↓
Lemma insert_desc_sorted (x : span) (l : list span) :
  StronglySorted later_first l → StronglySorted later_first (insert_desc x l).
Proof.
  induction 1 as [|y l Hl IH Hy]; cbn.
  - repeat constructor.
  - case_bool_decide as Hxy.
    + constructor; [by constructor|]. constructor; [done|].
      eapply Forall_impl; [exact Hy|]. unfold later_first. intros z Hz. cbn in *. lia.
    + constructor; [done|]. rewrite insert_desc_perm. constructor; [|done].
      unfold later_first. lia.
Qed.

Lemma sorted_desc_sorted (l : list span) : StronglySorted later_first (sorted_desc l).
Proof.
  induction l as [|x l IH]; cbn; [constructor|]. by apply insert_desc_sorted.
Qed.

(** In a list sorted this way the spans that start at or behind [p] come
    first. *)
Lemma sorted_prefix (p : nat) (s : list span) :
  StronglySorted later_first s →
  ∀ n, n ≤ length (filter (λ x : span, p ≤ x.1) s) → Forall (λ x : span, p ≤ x.1) (take n s).
Proof.
  induction 1 as [|x s Hs IH Hx]; intros n Hn.
  - by rewrite take_nil.
  - destruct n as [|n]; [constructor|]. cbn [take].
    rewrite filter_cons in Hn. case_decide as Hp.
    + constructor; [done|]. apply IH. rewrite length_cons in Hn.
      lia.
    + exfalso. assert (filter (λ x : span, p ≤ x.1) s = []) as Hnil.
      { clear -Hx Hp. induction Hx as [|y s Hy _ IHs]; [done|].
        rewrite filter_cons, decide_False; [done|]. unfold later_first in Hy. lia. }
      rewrite Hnil in Hn. cbn in Hn. lia.
Qed.

(** X24. Redaction masks the last ten matches only. The stored snippet
    never has more than 500 characters, whatever the matches; without a
    match it is the first 500 characters of the message. When ten or more
    of the matches start at or behind a position [p] of the text, the first
    [p] characters of the snippet are the first [p] characters of the
    message: a match that ends before [p] is stored in clear. *)
Theorem redact_masks_the_last_ten_only (text : string) (matches : list span) :
  String.length (_redact text matches) ≤ 500 ∧
  _redact text [] = str_take 500 text ∧
  ∀ p, p ≤ 500 → p ≤ String.length text →
       10 ≤ length (filter (λ s : span, p ≤ s.1) matches) →
       str_take p (_redact text matches) = str_take p text.
Proof.
  split; [|split; [done|]].
  - unfold _redact. destruct matches; apply PyStrFacts.str_take_length_le.
  - intros p Hp Hlen Hten. unfold _redact. destruct matches as [|m ms] eqn:Hm.
    { cbn in Hten. lia. }
    rewrite <- Hm in *. clear Hm.
    rewrite str_take_take by done. apply foldl_mask_prefix; [|done].
    apply sorted_prefix; [apply sorted_desc_sorted|].
    rewrite (Permutation_length
               (filter_Permutation _ _ _ (sorted_desc_perm matches))).
    exact Hten.
Qed.

(** Eleven keys in a message: the first one is stored as it was written. *)
Lemma redact_masks_the_last_ten_only_witness :
  let text := "k k k k k k k k k k k" in
  let matches := [(0, 1); (2, 3); (4, 5); (6, 7); (8, 9); (10, 11); (12, 13);
                  (14, 15); (16, 17); (18, 19); (20, 21)] in
  String.length (_redact text matches) ≤ 500 ∧
  str_take 2 (_redact text matches) = "k ".
Proof.
  intros text matches.
  destruct (redact_masks_the_last_ten_only text matches) as (Hlen & _ & Hpre).
  split; [exact Hlen|].
  apply (Hpre 2); [lia | cbn; lia | vm_compute; lia].
Defined.

Example redact_eleven_keys :
  _redact "k k k k k k k k k k k"
    [(0, 1); (2, 3); (4, 5); (6, 7); (8, 9); (10, 11); (12, 13);
     (14, 15); (16, 17); (18, 19); (20, 21)]
  = "k **** **** **** **** **** **** **** **** **** ****".
Proof. vm_compute. reflexivity. Qed.

Section store.
Context {W : Type}.
Context (_now_iso : W → W * string).
Context (sha256_hex : string → string).
Context (_strip_html : string → string).
Context (db_raises : W → W * bool).
Context (PATTERNS : list (string * (string → list span))).

Lemma upsert_keeps (docs : list TeamsEvent) (fp : string) (ev : TeamsEvent)
    (x : option string) :
  x ∈ fingerprint <$> docs → x ∈ fingerprint <$> upsert docs fp ev.
Proof.
  intros Hx. unfold upsert. case_bool_decide; [done|].
  rewrite fmap_app. apply elem_of_app. by left.
Qed.

Lemma upsert_has (docs : list TeamsEvent) (fp t : string) (ev : TeamsEvent) :
  Some fp ∈ fingerprint <$> upsert docs fp (stamped fp t ev).
Proof.
  unfold upsert. case_bool_decide; [done|].
  rewrite fmap_app. apply elem_of_app. right. cbn. apply list_elem_of_here.
Qed.

Lemma upsert_present (docs : list TeamsEvent) (fp : string) (ev : TeamsEvent) :
  Some fp ∈ fingerprint <$> docs → upsert docs fp ev = docs.
Proof. intros H. unfold upsert. by rewrite bool_decide_eq_true_2. Qed.

Section run.
Hypothesis db_answers : ∀ w, (db_raises w).2 = false.

(** The step of the loop for a label with matches, when the database
    answers. *)
Lemma store_event_answers (ev : TeamsEvent) (st : W * list TeamsEvent) :
  ∃ w t,
    _store_event _now_iso sha256_hex _strip_html db_raises ev st
    = ((w, upsert st.2 (_fingerprint sha256_hex _strip_html ev)
             (stamped (_fingerprint sha256_hex _strip_html ev) t ev)), true).
Proof.
  unfold _store_event. destruct (_now_iso st.1) as [w1 t].
  pose proof (db_answers w1) as H. destruct (db_raises w1) as [w2 r].
  cbn in H. subst r. by exists w2, t.
Qed.

Lemma detect_loop_counts (pats : list (string * (string → list span)))
    (text : string) (meta : Meta) (new : nat) (st : W * list TeamsEvent) :
  (detect_loop _now_iso sha256_hex _strip_html db_raises pats text meta new st).2
  = new + length (hits pats text).
Proof.
  revert new st. induction pats as [|[label finditer] rest IH]; intros new st.
  - cbn. lia.
  - cbn [detect_loop]. unfold hits. rewrite filter_cons. cbn [snd].
    destruct (finditer text) as [|m ms] eqn:Hm.
    + rewrite decide_False by (intros H; by apply H). apply IH.
    + rewrite decide_True by done.
      destruct (_now_iso st.1) as [w1 t].
      destruct (store_event_answers
                  (event_of label text t meta (m :: ms)) (w1, st.2))
        as (w2 & t2 & ->).
      rewrite IH. unfold hits. cbn [length]. lia.
Qed.

Lemma detect_loop_covers (pats : list (string * (string → list span)))
    (text : string) (meta : Meta) (new : nat) (st : W * list TeamsEvent) :
  let after :=
    (detect_loop _now_iso sha256_hex _strip_html db_raises pats text meta new
       st).1.2 in
  (∀ x, x ∈ fingerprint <$> st.2 → x ∈ fingerprint <$> after) ∧
  (∀ p, p ∈ hits pats text → Some (fp_of sha256_hex _strip_html text meta p) ∈ fingerprint <$> after).
Proof.
  revert new st. induction pats as [|[label finditer] rest IH]; intros new st.
  - cbn. split; [done|]. intros p Hp. by apply not_elem_of_nil in Hp.
  - cbn [detect_loop]. unfold hits. rewrite filter_cons. cbn [snd].
    destruct (finditer text) as [|m ms] eqn:Hm.
    + rewrite decide_False by (intros H; by apply H). apply IH.
    + rewrite decide_True by done.
      destruct (_now_iso st.1) as [w1 t].
      destruct (store_event_answers
                  (event_of label text t meta (m :: ms)) (w1, st.2))
        as (w2 & t2 & ->).
      cbn zeta. match goal with |- context [detect_loop _ _ _ _ _ _ _ ?n ?s] =>
        destruct (IH n s) as [Hkeep Hhits] end.
      cbn [fst snd] in *. split.
      * intros x Hx. apply Hkeep. by apply upsert_keeps.
      * intros p Hp. apply elem_of_cons in Hp as [->|Hp]; [|by apply Hhits].
        apply Hkeep. unfold fp_of. cbn [fst snd]. rewrite Hm.
        apply upsert_has.
Qed.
↑
● **Exercise details**:
The task calls for every line of the material that contains the string "Hnil".

● **Answer below**:
    + exfalso. assert (filter (λ x : span, p ≤ x.1) s = []) as Hnil.
      rewrite Hnil in Hn. cbn in Hn. lia.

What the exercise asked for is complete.